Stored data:
···
(** * Finance dashboard: the encrypted synchronisation engine

    A shallow embedding of [FINANCE DASHBOARD/api_integrations.py] and of the
    storage routes of [FINANCE DASHBOARD/app.py].

    Conventions of the embedding:
    - a Python [str] is a [string]; [bytes] is a [list byte];
    - a JSON / Python number (amounts, balances, prices) is a rational [Q]
      (finite values only); among the numbers of the provider's JSON, which
      are Python ints or floats, the fraction [n # 1] is the int [n] and a
      fraction with another denominator is a float ([84 # 2] is 42.0);
    - a [datetime] is a count of microseconds ([Z]); a calendar date, as
      printed by [strftime('%Y-%m-%d')], is its day number;
    - a SQLite table is the list of its rows in rowid order together with
      its AUTOINCREMENT counter; a table that was never created is [None];
    - a connection that a call leaves open after a write keeps the write
      lock of the database file until the garbage collector reclaims it;
    - code that raises runs in a state-and-exception monad [M]. *)

From Stdlib Require Import ZArith QArith Qabs List String Ascii Bool Lia.
From Stdlib.Strings Require Import Byte.
From Stdlib Require Import DecimalString.
Import ListNotations.

Open Scope string_scope.
Open Scope list_scope.
Open Scope Z_scope.

(** [s1 + s2] on strings *)
Infix "+++" := String.append (at level 60, right associativity).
···
ACTIVITY: The records above should all be quoted exactly, please.

SOLUTION TO THIS TASK:
(** * Finance dashboard: the encrypted synchronisation engine

    A shallow embedding of [FINANCE DASHBOARD/api_integrations.py] and of the
    storage routes of [FINANCE DASHBOARD/app.py].

    Conventions of the embedding:
    - a Python [str] is a [string]; [bytes] is a [list byte];
    - a JSON / Python number (amounts, balances, prices) is a rational [Q]
      (finite values only); among the numbers of the provider's JSON, which
      are Python ints or floats, the fraction [n # 1] is the int [n] and a
      fraction with another denominator is a float ([84 # 2] is 42.0);
    - a [datetime] is a count of microseconds ([Z]); a calendar date, as
      printed by [strftime('%Y-%m-%d')], is its day number;
    - a SQLite table is the list of its rows in rowid order together with
      its AUTOINCREMENT counter; a table that was never created is [None];
    - a connection that a call leaves open after a write keeps the write
      lock of the database file until the garbage collector reclaims it;
    - code that raises runs in a state-and-exception monad [M]. *)

From Stdlib Require Import ZArith QArith Qabs List String Ascii Bool Lia.
From Stdlib.Strings Require Import Byte.
From Stdlib Require Import DecimalString.
Import ListNotations.

Open Scope string_scope.
Open Scope list_scope.
Open Scope Z_scope.

(** [s1 + s2] on strings *)
Infix "+++" := String.append (at level 60, right associativity).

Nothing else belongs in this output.